私は大学生のころ、大学の生活協同組合(生協)でバイトをしていた。
大学生のバイトというのは、サイクルが非常に短い。1、2年生の時は新人~中堅だが、3年生になると、もうベテラン上司の扱いになる。そして、4年生になると、研究や就活のために隠居する。仕事場によって違いはあるが、1つのバイトを長く続けたとしても、四年間しかない。

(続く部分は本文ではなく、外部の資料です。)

Lemma child_ids p x y :
  p_state (child_of p x y) = RUNNABLE ∧ p_parent (child_of p x y) = Some p ∧
  p_pid (child_of p x y) = p_pid y ∧ p_sz (child_of p x y) = p_sz x.
Proof. by destruct y. Qed.

Lemma list_fmap_alter_const (l : list proc) p a : core <$> alter (λ _, a) p l = alter (λ _, core a) p (core <$> l).
Proof.
  apply list_eq. intros j. rewrite list_lookup_fmap. destruct (decide (j = p)) as [->|Hne].
  - rewrite !list_lookup_alter_eq, list_lookup_fmap. by destruct (l !! p).
  - by rewrite !list_lookup_alter_ne, list_lookup_fmap.
Qed.

Lemma finish_fork_ok s own p np x y yc :
  vinv s own → own (p_trapframe x) = RPin p → own (p_trapframe y) = RPin np → p ≠ np → procs s !! np = Some yc →
  ∃ m', let s' := with_procs (alter (child_of p x) np (procs s)) (with_mem m' s) in
    finish_fork p np x y s = Ok (p_pid yc, s') ∧ vinv s' own ∧ kept s s' ∧
    child_frame (mem s) m' (p_trapframe x) (p_trapframe y) ∧
    ∀ a q, q ≠ np → own a = RPin q → rdbytes m' a PGSIZE = rdbytes (mem s) a PGSIZE.
Proof.
  intros Hv Hx Hy Hne Hyc. assert (p_trapframe x ≠ p_trapframe y) as Hnt by congruence.
  destruct (procs_kept s own (alter (set_p_sz (p_sz x)) np (procs s)) Hv) as [Hv1 Hk1]; [by apply same_roots_alter|].
  destruct (copy_frame_ok _ own np p (p_trapframe x) (p_trapframe y) Hv1 Hx Hy Hnt) as (m' & E & Ho & Hcf).
  destruct (write_pin_ok s own (p_trapframe y) np m' Hv Hy Ho) as (Hv2 & Hk2 & Hb).
  destruct (procs_kept (with_mem m' s) own (alter (child_of p x) np (procs s)) Hv2) as [Hv3 Hk3];
    [by apply same_roots_alter|].
  exists m'. split_and!; [|done|by eapply kept_trans|done|].
  - unfold finish_fork. rewrite (bind_ok _ _ _ _ _ (upd_proc_run _ _ _)). rewrite (bind_ok _ _ _ _ _ E).
    set (s1 := with_mem m' _). assert (procs s1 !! np = Some (set_p_sz (p_sz x) yc)) as Hy1.
    { unfold s1. simpl. by rewrite list_lookup_alter_eq, Hyc. }
    rewrite upd_upd, upd_upd, (upd_get _ _ _ _ _ Hy1), upd_upd, upd_upd.
    rewrite (bind_ok _ _ _ _ _ (upd_proc_run _ _ _)). unfold ret, s1. simpl. by rewrite alter_alter.
  - intros a q Hq Ha. eapply Hb; [|done]. intros ->. congruence.
Qed.

(** A slot with a size that covers its pages, whatever pages and tables its
    tree has come to hold. *)
Lemma pok_resize ps own own' f np y root :
  pok ps own → ps !! np = Some y → p_pagetable y = root → root ≠ 0 → p_state y ≠ UNUSED →
  p_trapframe (f y) = p_trapframe y → p_pagetable (f y) = p_pagetable y → p_state (f y) ≠ UNUSED →
  0 ≤ p_sz (f y) ≤ TRAPFRAME → (∀ q z, q ≠ np → ps !! q = Some z → p_pagetable z ≠ root) →
  (∀ a q, own a = RPin q ↔ own' a = RPin q) →
  confined root own own' → (∀ a v, own' a = RPage root v → v < PGROUNDUP (p_sz (f y))) →
  pok (alter f np ps) own'.
Proof.
  intros [K U V P T] Hy <- Hr Hyu Ec1 Ec2 Hfu Hsz Hroots Hpin Hcf Hpages.
  assert (∀ q z, alter f np ps !! q = Some z → (q = np ∧ z = f y) ∨ (q ≠ np ∧ ps !! q = Some z)) as Hlk.
  { intros q z. destruct (decide (q = np)) as [->|Hq]; [|rewrite list_lookup_alter_ne by done; auto].
    rewrite list_lookup_alter_eq, Hy. intros [= <-]. auto. }
  assert (∀ q z, ps !! q = Some z → ∃ z', alter f np ps !! q = Some z' ∧
    p_trapframe z' = p_trapframe z ∧ p_pagetable z' = p_pagetable z) as Hfw.
  { intros q z Hz. destruct (decide (q = np)) as [->|Hq]; [|rewrite list_lookup_alter_ne by done; eauto].
    assert (z = y) as -> by congruence. exists (f y). by rewrite list_lookup_alter_eq, Hy. }
  split.
  - intros q z [[-> ->]|[Hq Hz]]%Hlk.
    + destruct (K np _ Hy) as [K1 _]. unfold holds. rewrite Ec1, Ec2. split; [|done]. intros Hn. apply Hpin, K1, Hn.
    + destruct (K q z Hz) as [K1 K2]. split; [intros Hn; by apply Hpin, K1|]. intros Hn.
      destruct (K2 Hn) as [? K3]. split; [done|]. intros a v Ha.
      destruct (confined_page _ _ _ _ _ _ Hcf Ha) as [Ha'|Hr']; [by apply (K3 a)|by destruct (Hroots q z Hq Hz)].
  - intros q z [[-> ->]|[Hq Hz]]%Hlk Hz'; [done|by eapply U].
  - intros q z [[-> ->]|[Hq Hz]]%Hlk Hz'; [rewrite Ec1, Ec2; by apply (V np _ Hy)|by eapply V].
  - intros a q Ha%Hpin. destruct (P a q Ha) as (z & Hz & <-). destruct (Hfw q z Hz) as (z' & ? & ? & ?). by exists z'.
  - intros a r l pre Ha. destruct (decide (r = p_pagetable y)) as [->|Hrr].
    + exists np, (f y). by rewrite list_lookup_alter_eq, Hy.
    + destruct (Hcf a) as [E|[_ Hm]]; [|by rewrite Ha in Hm]. rewrite E in Ha.
      destruct (T a r l pre Ha) as (q & z & Hz & <-). destruct (Hfw q z Hz) as (z' & ? & ? & ?). by exists q, z'.
Qed.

全員が新人であり同僚の中、講座立ち上げプロジェクトのリーダーに

私のバイトは、大学の新入生に体験型のプロジェクトをしてもらう講座を運営するスタッフだった。しかも、3年生にして、この講座を立ち上げる第1期のスタッフになってしまったのだ。
プロジェクトといっても色々ある。食堂の新メニューを考えたり、企業のパンフレットやPVを作ったり、次の新入生向けの記事を作成したりなど幅が広い。そして、生協側から提示されるプロジェクトを、受講生には約10回の講座で体験してもらわなければならない。
みんなが手探りで、失敗と成功をフィードバックしながら講座を進めていくしかなかった。全員がルーキーで、同僚で、上司も部下も関係なかった。
それでも、3年生という立場から、リーダーに任命された。リーダーである以上、他のスタッフに指示を出すことが求められる。
「次はどうしたらいいですか」
そう聞かれても、私だってどうしたらいいか分からない。
1週間先の講座内容さえ、ぎりぎりまで修正を繰り返す。ようやく形になって、講座にこぎつけても、進捗がかんばしくなかったり、迷走していたりした。

料金と見合ったものを提供するため前に立ち、厳しいことを言い続ける

講座が終わり、受講生が帰った後の振り返り会で、私は前に立ち厳しいことを言い続けた。
「私たちはスタッフだから、受講生と一緒の目線で講座をやっていたらダメ」
「スタッフの姿を、受講生はしっかりみている。気を抜いた姿を見せるな」
「報告をして。そうじゃないと、問題を共有できないし、対処もできない」
「事前にスライドやノート欄をチェックする。準備ができなければ、スタッフではない」

特に1年目は褒めることを、ほとんどしなかったように思う。褒めようと思っても、褒められるところを見つけられなかった。
スタッフ個人の頑張りは、もちろん褒められるものだったし、個人的に伝えたりはした。けれど、リーダーである以上、講座を成功させなければならない。
1年目をなあなあで済ませたら、この講座は来年度にはなくなってしまうだろう。そして、なにより、お金を払って講座を受講してもらっている以上、それに見合ったものを提供する義務がある。これは、仕事であるのだから。

必要悪を理解し、見てくれる人がいることは、とても幸福なこと

4人いるリーダーのうち、私がもっとも厳しく、怖い上司であったことは間違いない。後輩たちは、私に相談するのも気が引けただろう。
私は他のスタッフの前で、偉そうに叱責するものの、内心では「そんな立派な人間ではないのに」という思いが常にあった。叱った後は、同期に「あんなこと言ったけど、よかったのかなあ」と泣きついたりもした。
それでも叱り続けたのは、生協の職員さんが「小木ちゃんが、そういう役をしてくれるから講座が回る。しんどいとこだけど、ありがとう」と言ってくれるからだ。
見ていてくれる人がいる。職員さんと、そして同期のリーダー3人は私が必要悪であると分かっていてくれる。その信頼と役目の重さは、優しいだけの上司では得られないものだった。
上司になると、途端に孤独になる。他のスタッフから切り離された、別の存在になってしまう。しかし、見ていてくれる人は必ずいる。そして、影の頑張りを認めてくれる。それは、何物にも代えがたい報酬であると思う。
大学生にして、この「見ていてくれる人」の存在を知ることができたのは、とても幸福なことだと、私は思っている。